◆ Problem description
Sort through the material below and copy each line with "Fixpoint".

◆ Dataset excerpts
(* ===== verification/PolicySpec.v ===== *)
(** * What a policy means

    A policy as the administrator writes it, the row of the table that carries
    it, when it alerts, and what happens then. *)

From Stdlib Require Import String.
From S2P Require Import Prelude CTypes CText PolicyRow PolicyRead Policy.
From stdpp Require Import list.
#[local] Open Scope Z_scope.

(** [c_oid] compared with [c_value]. *)
Record condition := MkCond { c_oid : list Z; c_expr : Z; c_value : Z }.

(** Five conditions, the operations between them, the alert and what to run. *)
Record policy := MkPolicy {
  conditions : list condition; operations : list Z;
  p_level : Z; p_flags : list Z;
  p_command : text; p_script : text; p_message : text
}.

(** ** The row of a policy *)
Definition cells (c : condition) : list asn_value :=
  [ASN_OBJECT_ID (c_oid c); ASN_INTEGER (c_expr c); ASN_INTEGER (c_value c)].

Fixpoint cond_cells (cs : list condition) (ops : list Z) : list asn_value :=
  match cs, ops with
  | [], _ => []
  | c :: cs, [] => cells c ++ cond_cells cs []
  | c :: cs, o :: ops => cells c ++ ASN_INTEGER o :: cond_cells cs ops
  end.

Definition policy_row (P : policy) : list asn_value :=
  cond_cells (conditions P) (operations P) ++ [ASN_INTEGER (p_level P)] ++
  map ASN_INTEGER (p_flags P) ++
  [ASN_OCTET_STR (p_command P); ASN_OCTET_STR (p_script P); ASN_OCTET_STR (p_message P)].

(** The columns of a policy that are asked for. *)
Definition column_oid (policy col : Z) : list Z := [1; 3; 6; 1; 4; 1; 3204; 1; 3; 35; 1; 1; col; policy].
Definition row_oids (policy : Z) : list (list Z) :=
  map (fun k => column_oid policy (Z.of_nat k + 7)) (seq 0 27).

(** A condition whose identifier starts with 0 and those after it are unused. *)
Definition unused (c : condition) : bool :=
  match c_oid c with 0 :: _ => true | _ => false end.
Fixpoint used (cs : list condition) : list condition :=
  match cs with
  | [] => []
  | c :: cs => if unused c then [] else c :: used cs
  end.

(** ** When it alerts *)
Definition compares (e : Z) : Z -> Z -> bool :=
  match e with
  | 1 => Z.gtb | 2 => Z.leb | 3 => Z.geb
  | 4 => fun v t => negb (v =? t) | 5 => Z.eqb | _ => Z.ltb
  end.
Definition met (c : condition) (v : Z) : bool := compares (c_expr c) v (c_value c).

(** The conditions are combined from the left, without precedence. *)
Fixpoint chain (acc : bool) (ops : list Z) (bs : list bool) : bool :=
  match ops, bs with
  | o :: ops, b :: bs => chain (if o =? 0 then acc && b else acc || b) ops bs
  | _, _ => acc
  end.
Definition due (ops : list Z) (bs : list bool) : bool :=
  match bs with [] => false | b :: bs => chain b ops bs end.

Definition alert_due (P : policy) (vs : list Z) : bool :=
  due (operations P) (zip_with met (used (conditions P)) vs).

(** ** What happens then *)
Definition level_name (l : Z) : text :=
  nth (Z.to_nat l) (map text_of ["Warning"; "Minor"; "Normal"; "Major"; "Critical"]%string)
      (text_of "Warning").
Definition flag_name (x : Z) : text := if x =? 1 then text_of "True" else text_of "False".
Definition flag (P : policy) (i : nat) : text := flag_name (nth i (p_flags P) 0).

Definition policy_alert (P : policy) (h : host) : RBM_AlertMsg :=
  MkAlert (text_of "RBMM") (host_ip h) (host_time h) (nodename h) (p_message P)
          (level_name (p_level P)) (flag P 0) (flag P 1) (flag P 2) (flag P 3).

(** The datagram: the text in a buffer of fixed size. *)
Definition datagram (a : RBM_AlertMsg) : list Z :=
  alert_text a ++ replicate (443 - length (alert_text a)) 0.

Definition AlertMgr_oids : list (list Z) :=
  [[1; 3; 6; 1; 4; 1; 3204; 1; 3; 36; 1; 4; 0]; [1; 3; 6; 1; 4; 1; 3204; 1; 3; 36; 1; 5; 0]].

Definition alert_events (P : policy) (h : host) (addr : text) (agent ip port : Z) : list rbm_event :=
  if log_ok h then
    Get addr agent AlertMgr_oids ::
    (if send_ok h then [Sent (UI32 ip) (UI16 port) (datagram (policy_alert P h))] else [])
  else [].

Definition run_events (fork_ok : bool) (cmd : text) : list rbm_event :=
  match cmd with [] => [] | _ => if fork_ok then [Child (child_argv cmd)] else [] end.

(** ** Well-formed policies and hosts *)
Definition small (x : Z) : Prop := - 2 ^ 31 <= x < 2 ^ 31.
Definition short (s : text) : Prop := nonzero s /\ (length s < 128)%nat.
Definition cond_ok (lw : Z) (c : condition) : Prop :=
  readable (c_oid c) /\ (length (oid_string lw (c_oid c)) < 80)%nat /\
  small (c_expr c) /\ small (c_value c).

Definition policy_ok (lw : Z) (P : policy) : Prop :=
  length (conditions P) = 5%nat /\ Forall (cond_ok lw) (conditions P) /\
  length (operations P) = 4%nat /\ Forall (fun o => o = 0 \/ o = 1) (operations P) /\
  small (p_level P) /\ length (p_flags P) = 4%nat /\ Forall small (p_flags P) /\
  short (p_command P) /\ short (p_script P) /\ short (p_message P).

Definition host_ok (h : host) : Prop :=
  (length (host_ip h) < 16)%nat /\ (length (host_time h) < 50)%nat /\
  (length (nodename h) < 65)%nat /\ length (stack h) = 512%nat.

#[export] Instance small_dec x : Decision (small x).
Proof. unfold small. solve_decision. Defined.
#[export] Instance nonzero_dec s : Decision (nonzero s).
Proof. unfold nonzero. solve_decision. Defined.
#[export] Instance readable_dec ids : Decision (readable ids).
Proof. unfold readable. solve_decision. Defined.
#[export] Instance cond_ok_dec lw c : Decision (cond_ok lw c).
Proof. unfold cond_ok, small. solve_decision. Defined.
#[export] Instance policy_ok_dec lw P : Decision (policy_ok lw P).
Proof. unfold policy_ok, short, small. solve_decision. Defined.
#[export] Instance host_ok_dec h : Decision (host_ok h).
Proof. unfold host_ok. solve_decision. Defined.

(** ** The cells of a row *)
Lemma length_row lw P : policy_ok lw P -> length (policy_row P) = 27%nat.
Proof.
  destruct P as [cs ops l fl c s m]. intros (Hc & _ & Ho & _ & _ & Hf & _). simpl in *.
  destruct cs as [|? [|? [|? [|? [|? []]]]]]; try done.
  destruct ops as [|? [|? [|? [|? []]]]]; try done.
  by destruct fl as [|? [|? [|? [|? []]]]].
Qed.

Lemma cond_cell lw P i c :
  policy_ok lw P -> conditions P !! i = Some c ->
  policy_row P !! (4 * i)%nat = Some (ASN_OBJECT_ID (c_oid c)) /\
  policy_row P !! (4 * i + 1)%nat = Some (ASN_INTEGER (c_expr c)) /\
  policy_row P !! (4 * i + 2)%nat = Some (ASN_INTEGER (c_value c)).
Proof.
  destruct P as [cs ops l fl cm s m]. intros (Hc & _ & Ho & _). simpl in *.
  destruct cs as [|? [|? [|? [|? [|? []]]]]]; try done.
  destruct ops as [|? [|? [|? [|? []]]]]; try done.
  destruct i as [|[|[|[|[|i]]]]]; simpl; intros; simplify_eq; done.
Qed.

Lemma operation_cell lw P i o :
  policy_ok lw P -> operations P !! i = Some o ->
  policy_row P !! (4 * i + 3)%nat = Some (ASN_INTEGER o).
Proof.
  destruct P as [cs ops l fl cm s m]. intros (Hc & _ & Ho & _). simpl in *.
  destruct cs as [|? [|? [|? [|? [|? []]]]]]; try done.
  destruct ops as [|? [|? [|? [|? []]]]]; try done.
  destruct i as [|[|[|[|i]]]]; simpl; intros; simplify_eq; done.
Qed.

Lemma end_cells lw P :
  policy_ok lw P ->
  policy_row P !! 19%nat = Some (ASN_INTEGER (p_level P)) /\
  (forall i, (i < 4)%nat -> policy_row P !! (20 + i)%nat = Some (ASN_INTEGER (nth i (p_flags P) 0))) /\
  policy_row P !! 24%nat = Some (ASN_OCTET_STR (p_command P)) /\
  policy_row P !! 25%nat = Some (ASN_OCTET_STR (p_script P)) /\
  policy_row P !! 26%nat = Some (ASN_OCTET_STR (p_message P)).
Proof.
  destruct P as [cs ops l fl cm s m]. intros (Hc & _ & Ho & _ & _ & Hf & _). simpl in *.
  destruct cs as [|? [|? [|? [|? [|? []]]]]]; try done.
  destruct ops as [|? [|? [|? [|? []]]]]; try done.
  destruct fl as [|? [|? [|? [|? []]]]]; try done.
  split_and!; try done. intros [|[|[|[|i]]]] Hi; try done. lia.
Qed.

Lemma row_storable lw P : policy_ok lw P -> Forall (storable lw) (policy_row P).
Proof.
  destruct P as [cs ops l fl cm s m]. intros (Hc & Hcs & Ho & _ & _ & Hf & _ & Hcm & Hs & Hm).
  simpl in *. unfold policy_row. simpl.
  destruct cs as [|? [|? [|? [|? [|? []]]]]]; try done.
  destruct ops as [|? [|? [|? [|? []]]]]; try done.
  repeat (apply Forall_cons in Hcs as [(_ & ? & _) Hcs]).
  repeat (apply Forall_cons; split; [by simpl|]). rewrite Forall_app, Forall_map. split.
  - by apply Forall_true.
  - by repeat (apply Forall_cons; split; [by simpl|]).
Qed.

(** ** The conditions that are used *)
Lemma used_prefix cs : exists rest, cs = used cs ++ rest /\
  match rest with [] => True | c :: _ => unused c = true end /\
  Forall (fun c => unused c = false) (used cs).
Proof.
  induction cs as [|c cs (rest & Hr & Hu & Hf)]; [by exists []|]. simpl.
  destruct (unused c) eqn:E.
  - by exists (c :: cs).
  - exists rest. simpl. split; [by f_equal|]. split; [done|]. by constructor.
Qed.

Lemma used_lookup cs i c : used cs !! i = Some c -> cs !! i = Some c.
Proof.
  intros Hi. destruct (used_prefix cs) as (rest & -> & _). by apply lookup_app_l_Some.
Qed.
Lemma used_length lw P : policy_ok lw P -> (length (used (conditions P)) <= 5)%nat.
Proof.
  intros (Hl & _). destruct (used_prefix (conditions P)) as (rest & Hr & _).
  apply (f_equal length) in Hr. rewrite length_app in Hr. lia.
Qed.

(** The test for [RBM_INVALID_OID]. *)
Lemma unused_text lw c : (lw = 32 \/ lw = 64) -> readable (c_oid c) ->
  has_prefix RBM_INVALID_OID (oid_string lw (c_oid c)) = unused c.
Proof.
  intros Hlw [Hne Hr]. unfold unused. destruct (c_oid c) as [|x ids]; [done|].
  apply Forall_cons in Hr as [Hx _]. rewrite oid_string_cons.
  assert (Ha : as_long lw x = x).
  { unfold as_long. rewrite Z.mod_small; [lia|]. destruct Hlw as [-> | ->]; simpl; lia. }
  rewrite Ha. change RBM_INVALID_OID with [46; 48]. cbn [has_prefix app].
  change (46 =? 46) with true. cbn [andb].
  destruct (decide (x = 0)) as [->|Hx0]; [done|].
  replace (match x with 0 => true | _ => false end) with false by by destruct x.
  unfold dec. rewrite (proj2 (Z.ltb_ge _ _)) by lia.
  destruct (dec_digits_head 20 x) as (d & s & E & Hd); [simpl; lia|]. unfold dec_u. rewrite E.
  cbn [app has_prefix]. by rewrite (proj2 (Z.eqb_neq _ _)) by lia.
Qed.
(* ===== verification/CollectRefine.v ===== *)
(** * The collector without its pointers

    What the collector promises: it waits for the next attempt to make a plan,
    or works through the samples of one; after the last sample, and after a
    change of the rows, a new plan is made. *)

From S2P Require Import Prelude CTypes Collect CollectSpec CollectCalc Heap ListSort JobTime.
From S2P Require Import CollectForm.
From stdpp Require Import list sorting.
From Stdlib Require Import Sorted.

#[local] Open Scope Z_scope.

(** A sample: seconds after the second of the plan, and the index of the row. *)
Abbreviation sample := (Z * Z)%type.

Fixpoint insert_sample (x : sample) (l : list sample) : list sample :=
  match l with
  | [] => [x]
  | y :: l' => if x.1 <=? y.1 then x :: l else y :: insert_sample x l'
  end.
Definition sort_plan (l : list sample) : list sample := foldr insert_sample [] l.

(** The samples that are due together with one at [d], and the others. *)
Fixpoint split_group (d : Z) (l : list sample) : list Z * list sample :=
  match l with
  | (d', i) :: l' =>
      if d =? d' then let '(g, rest) := split_group d l' in (i :: g, rest) else ([], l)
  | [] => ([], [])
  end.

Inductive doing :=
| Idle (next_try : Z)
| Collecting (base : Z) (todo : list sample).

Record collector := MkCollector {
  activity : doing;
  rows_changed : bool;
  taken : list (Z * Z)  (* second and row index of the variables read *)
}.

Definition due_at (d : doing) : Z :=
  match d with
  | Idle t => t
  | Collecting base todo => base + match todo with [] => 0 | (d, _) :: _ => d end
  end.

(** The text of a value that was fetched fits the array of RTC_Retrieve_Log_Variable. *)
Definition value_fits (v : variable_answer) : Prop :=
  exists e val, RTC_Fetch_Var_Val v = Ret (e, val) /\ Z.of_nat (length val) < 80.
Definition fetched (v : variable_answer) : bool :=
  match RTC_Fetch_Var_Val v with Ret (e, _) => e =? 0 | _ => false end.

Section Abs.
Context `{Agent}.
Variable tz : Z.

(** The table has the row and the agent a value for its variable. *)
Definition readable (rows : list row) (x : Z * Z) : bool :=
  match find_row rows x.2 with Some r => fetched (find_var x.1 r) | None => false end.

(** A row in range, with texts that fit. *)
Definition row_fits (r : row) : Prop :=
  row_ok r /\ Z.of_nat (length (var_text r)) < MAX_OID_LEN /\ forall t, value_fits (find_var t r).

(** The settings name a file that fits, and the default one can be opened. *)
Definition files_open : Prop := forall t,
  (length (gcInfoLogFileSystemData (conf t)) <= 252)%nat /\ fopen_ok t RTC_DEFAULT_LOGFILE = true.

Definition plan_at (T : Z) (rows : list row) : list sample :=
  sort_plan (plan tz T (planned_interval tz T rows) rows).

Definition replan (rows : list row) (t : Z) : doing :=
  match plan_at t rows with
  | [] => Idle (t + RTC_IDLE_TIME)
  | todo => Collecting t todo
  end.

(** The alarm of the collector goes off. *)
Definition abs_alarm (rows : list row) (a : collector) : collector :=
  match activity a with
  | Idle t => MkCollector (replan rows t) (rows_changed a) (taken a)
  | Collecting base [] => a
  | Collecting base ((d, i) :: todo) =>
      let t := base + d in
      let '(group, rest) := split_group d todo in
      let taken' := taken a ++ List.filter (readable rows) (map (fun j => (t, j)) (i :: group)) in
      match rest with
      | [] => MkCollector (replan rows t) (rows_changed a) taken'
      | _ => if rows_changed a then MkCollector (replan rows t) false taken'
             else MkCollector (Collecting base rest) false taken'
      end
  end.

(** A row is set at second [t]. *)
Definition abs_commit (rows : list row) (t : Z) (a : collector) : collector :=
  match activity a with
  | Idle _ => MkCollector (replan rows t) false (taken a)
  | Collecting _ _ => MkCollector (activity a) true (taken a)
  end.

(** The start of the agent. *)
Definition abs_init (rows : list row) (t : Z) : collector := MkCollector (replan rows t) false [].
End Abs.

(** ** Facts *)
Definition sample_le (x y : sample) : Prop := x.1 <= y.1.

Lemma insert_sample_Permutation x l : insert_sample x l ≡ₚ x :: l.
Proof.
  induction l as [|y l IH]; simpl; [done|]. case_match; [done|]. rewrite IH. constructor.
Qed.

Lemma sort_plan_Permutation l : sort_plan l ≡ₚ l.
Proof.
  induction l as [|x l IH]; [done|]. change (sort_plan (x :: l)) with (insert_sample x (sort_plan l)).
  by rewrite insert_sample_Permutation, IH.
Qed.

Lemma sort_plan_sorted l : StronglySorted sample_le (sort_plan l).
Proof.
  induction l as [|x l IH]; [constructor|].
  change (sort_plan (x :: l)) with (insert_sample x (sort_plan l)).
  induction IH as [|y l' Hs IHs Hall]; simpl; [repeat constructor|].
  destruct (Z.leb_spec x.1 y.1).
  - constructor; [by constructor|]. constructor; [done|].
    eapply Forall_impl; [exact Hall|]. unfold sample_le. simpl. lia.
  - constructor; [done|]. rewrite insert_sample_Permutation. constructor; [unfold sample_le; lia|done].
Qed.

Lemma split_group_app d l : map (fun i => (d, i)) (split_group d l).1 ++ (split_group d l).2 = l.
Proof.
  induction l as [|[d' i] l IH]; [done|]. simpl. destruct (Z.eqb_spec d d') as [->|]; [|done].
  destruct (split_group d' l) as [g rest]. simpl in *. by rewrite IH.
Qed.

Lemma split_group_rest d l d' i rest : (split_group d l).2 = (d', i) :: rest -> d <> d'.
Proof.
  induction l as [|[d1 i1] l IH]; [done|]. simpl. destruct (Z.eqb_spec d d1) as [->|]; [|by intros [= <- <- <-]].
  destruct (split_group d1 l) as [g r]. done.
Qed.

Lemma plan_at_nil tz T rows :
  plan_at tz T rows = [] <-> plan tz T (planned_interval tz T rows) rows = [].
Proof.
  unfold plan_at. split; intros Hp.
  - apply Permutation_nil. by rewrite <- Hp, sort_plan_Permutation.
  - by rewrite Hp.
Qed.

(** * The collector implements its specification

    First the handlers on the chain of nodes, then the refinement. *)

#[local] Open Scope Z_scope.

(** ** Lists of samples *)
Abbreviation isort := (ListSort.isort interval).

Lemma isort_values (l : list item) p : l.*2 = nodes_of p -> (isort l).*2 = nodes_of (sort_plan p).
Proof.
  assert (Hins : forall x (l : list item) q p, x.2 = MkList q.1 q.2 -> l.*2 = nodes_of p ->
    (insert_item interval x l).*2 = nodes_of (insert_sample q p)).
  { intros x l' q p' Hx. revert p'. induction l' as [|y l' IH]; intros [|q' p'] Hl; try done.
    - simpl. by rewrite Hx.
    - injection Hl as Hy Hl. simpl. unfold key. rewrite Hx, Hy. simpl.
      case_match; unfold nodes_of; csimpl; repeat f_equal; try done. by apply IH. }
  revert p. induction l as [|x l IH]; intros [|q p] Hl; try done.
  injection Hl as Hx Hl. apply Hins; auto.
Qed.

Lemma isort_snoc (l : list item) x :
  Forall (fun y => key interval y <= key interval x) l -> isort (l ++ [x]) = isort l ++ [x].
Proof.
  induction 1 as [|y l Hy Hl IH]; [done|].
  change (isort (y :: l)) with (insert_item interval y (isort l)).
  change (isort ((y :: l) ++ [x])) with (insert_item interval y (isort (l ++ [x]))).
  rewrite IH. clear IH. induction (isort l) as [|z l' IH]; simpl.
  - by rewrite (proj2 (Z.leb_le _ _) Hy).
  - case_match; [done|]. by rewrite IH.
Qed.

Lemma free_loop_chain l fuel h a p v : chain h a ((p, v) :: l) -> (length l < fuel)%nat ->
  free_loop fuel h p = Ret ∅.
Proof.
  revert fuel h a p v. induction l as [|[q w] l IH]; intros fuel h a p v Hc Hf;
    (destruct fuel as [|fuel]; [simpl in Hf; lia|]); cbn [free_loop];
    rewrite (chain_load _ _ [] _ _ _ Hc), outcome_bind_ret;
    destruct (chain_dispose _ _ _ _ _ Hc) as [-> Hc']; rewrite outcome_bind_ret; cbn [next hd_addr].
  - apply chain_empty in Hc' as [-> _]. done.
  - rewrite (proj2 (Z.eqb_neq _ _) (chain_next _ _ [] _ _ _ _ _ Hc)).
    apply (IH fuel _ _ _ _ Hc'). simpl in Hf. lia.
Qed.

Lemma free_list_chain s l : chain (nodes s) (gpstHeadList s) l ->
  free_list s = Ret (with_list ∅ NULL s).
Proof.
  intros Hc. unfold free_list. destruct l as [|[p v] l].
  - apply chain_empty in Hc as [Hn Hh]. rewrite Hh. destruct s. simpl in *. by subst.
  - pose proof (chain_at _ _ [] _ _ _ Hc) as [Hp _].
    assert (gpstHeadList s = p) as -> by apply Hc.
    rewrite (proj2 (Z.eqb_neq _ _) Hp), (free_loop_chain l _ _ _ _ _ Hc); [done|].
    rewrite (chain_size _ _ _ Hc). simpl. lia.
Qed.

Section Proofs.
Context `{Allocator}.
Hypothesis Hmalloc : malloc_total.

(** A new node in front. *)
Lemma cons_chain h a l : chain h a l ->
  exists b h', calloc_node h = Ret (b, h') /\
    exists h'', set_next h' b a = Ret h'' /\ chain h'' b ((b, MkList 0 0) :: l).
Proof using Hmalloc.
  intros (Hl & Hnd & Hd). destruct (calloc_fresh Hmalloc h) as (b & -> & Hb & Hfresh).
  do 2 eexists. split; [done|]. erewrite set_next_Some; [|unfold NULL; lia|by rewrite lookup_insert_eq].
  eexists. split; [done|]. rewrite insert_insert_eq. rewrite Hd in Hfresh.
  assert (Hbl : b ∉ l.*1) by set_solver. split_and!.
  - simpl. split_and!; [done|unfold NULL; lia|]. exists a. rewrite lookup_insert_eq. split; [done|].
    by apply lseg_insert.
  - csimpl. by apply NoDup_cons.
  - rewrite dom_insert_L, Hd. csimpl. done.
Qed.

Lemma Sort_chain h a l : chain h a ((a, MkList 0 0) :: l) ->
  Forall (fun x => 0 <= key interval x) l ->
  exists h', Sort_Linked_List h a = Ret h' /\ chain h' a ((a, MkList 0 0) :: isort l).
Proof.
  intros Hc Hpos. pose proof Hc as (Hl & Hnd & Hd). unfold Sort_Linked_List.
  destruct (sort_outer_spec interval (S (size h)) h a (MkList 0 0) l [])
    as (h1 & L & Heq & Hl1 & Hd1 & HpL & HsL & HcL); rewrite ?app_nil_r; try done.
  - constructor.
  - by apply Forall_true.
  - rewrite (chain_size _ _ _ Hc). simpl. lia.
  - cbn [hd_addr] in Heq. rewrite Heq, outcome_bind_ret. exists h1. split; [done|].
    rewrite app_nil_r in HpL.
    assert (L = isort l) as ->.
    { apply (sorted_unique interval); [done|apply isort_sorted|].
      intros k. by rewrite HcL, app_nil_r, class_isort. }
    assert (Hp : (a, MkList 0 0) :: isort l ≡ₚ (a, MkList 0 0) :: l) by (by constructor).
    split_and!; [done| |].
    + eapply NoDup_Permutation_proper; [|exact Hnd]. by apply fmap_Permutation.
    + rewrite Hd1, Hd. apply set_eq. intros x. by rewrite !elem_of_list_to_set, Hp.
Qed.
End Proofs.

(** * The collector refines its specification

    [rep] relates the globals of the module, its list in the heap and its alarm
    to the collector above; the handlers preserve it and never fail. *)

#[local] Open Scope Z_scope.

(** ** The relation *)
Definition delay_ok (x : sample) : Prop := 1 <= x.1 < 2 ^ 31 - 1.

Definition shows (s : rtc) (d : doing) (r : Z) (al : alarm) : Prop :=
  match d with
  | Idle t =>
      chain (nodes s) (gpstHeadList s) [] /\ al = MkAlarm r t Call_RTC_callback /\
      guiRTCReg1 s = r /\ guiRTCReg2 s = 0 /\ guiRTCReg3 s = 0
  | Collecting base todo =>
      exists l z, chain (nodes s) (gpstHeadList s) (l ++ [(z, last_node)]) /\ l.*2 = nodes_of todo /\
        todo <> [] /\ Forall delay_ok todo /\ StronglySorted sample_le todo /\
        al = MkAlarm r (due_at d) (Call_RTC_Collect (gpstHeadList s)) /\ guiRTCReg1 s = 0 /\
        (guiRTCReg2 s = r /\ guiRTCReg3 s = 0 \/ guiRTCReg2 s = 0 /\ guiRTCReg3 s = r)
  end.

(** The alarms that send the log file are not the collector's. *)
Definition sends_file (a : alarm) : bool :=
  match thecallback a with Call_RTC_Thread_Transfer_File => true | _ => false end.
Definition mine (l : list alarm) : list alarm := List.filter (fun a => negb (sends_file a)) l.

(** Every alarm has a number of its own, below the next one [n], and the module
    does not take one of the collector's for that of the file, [send]. *)
Definition regs_ok (l : list alarm) (n send : Z) : Prop :=
  NoDup (clientreg <$> l) /\ 0 < n /\ Forall (fun a => 0 < clientreg a < n) l /\
  send < n /\ send ∉ clientreg <$> mine l.
Definition alarms_ok (s : rtc) : Prop :=
  regs_ok (thealarms s) (regnum s) (guiRTCLogFileSendReg (thelog s)).

(** The globals represent [a] while the alarms [pre] are being handled. *)
Definition holds (pre : list alarm) (s : rtc) (a : collector) : Prop :=
  giContextChanged s = (if rows_changed a then 1 else 0) /\ samples s = taken a /\ alarms_ok s /\
  exists r al, mine (thealarms s) = pre ++ [al] /\ shows s (activity a) r al.
Definition rep : rtc -> collector -> Prop := holds [].

(** ** Registers *)
Lemma remove_none r l : r ∉ clientreg <$> l -> remove_alarm r l = l.
Proof.
  induction l as [|a l IH]; [done|]. csimpl. intros [Hne Hin]%not_elem_of_cons.
  rewrite (proj2 (Z.eqb_neq _ _)) by done. by rewrite IH.
Qed.

Lemma remove_sublist r l : remove_alarm r l `sublist_of` l.
Proof. induction l as [|a l IH]; simpl; [done|]. case_match; by constructor. Qed.

Lemma mine_sublist l : mine l `sublist_of` l.
Proof. induction l as [|a l IH]; simpl; [done|]. case_match; by constructor. Qed.

Lemma mine_app l k : mine (l ++ k) = mine l ++ mine k.
Proof. apply List.filter_app. Qed.

Lemma mine_remove r l : NoDup (clientreg <$> l) ->
  mine (remove_alarm r l) = remove_alarm r (mine l).
Proof.
  induction l as [|a l IH]; [done|]. csimpl. intros [Ha Hl]%NoDup_cons. unfold mine. simpl.
  fold (mine l). destruct (Z.eqb_spec (clientreg a) r) as [<-|Hne].
  - destruct (sends_file a); simpl; [|by rewrite Z.eqb_refl].
    rewrite remove_none; [done|]. intros Hin. apply Ha.
    eapply sublist_subseteq; [|exact Hin]. apply fmap_sublist, mine_sublist.
  - simpl. fold (mine (remove_alarm r l)). rewrite IH by done.
    destruct (sends_file a); simpl; [done|]. by rewrite (proj2 (Z.eqb_neq _ _)).
Qed.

◆ Solution to this problem
Fixpoint cond_cells (cs : list condition) (ops : list Z) : list asn_value :=
Fixpoint used (cs : list condition) : list condition :=
Fixpoint chain (acc : bool) (ops : list Z) (bs : list bool) : bool :=
Fixpoint insert_sample (x : sample) (l : list sample) : list sample :=
Fixpoint split_group (d : Z) (l : list sample) : list Z * list sample :=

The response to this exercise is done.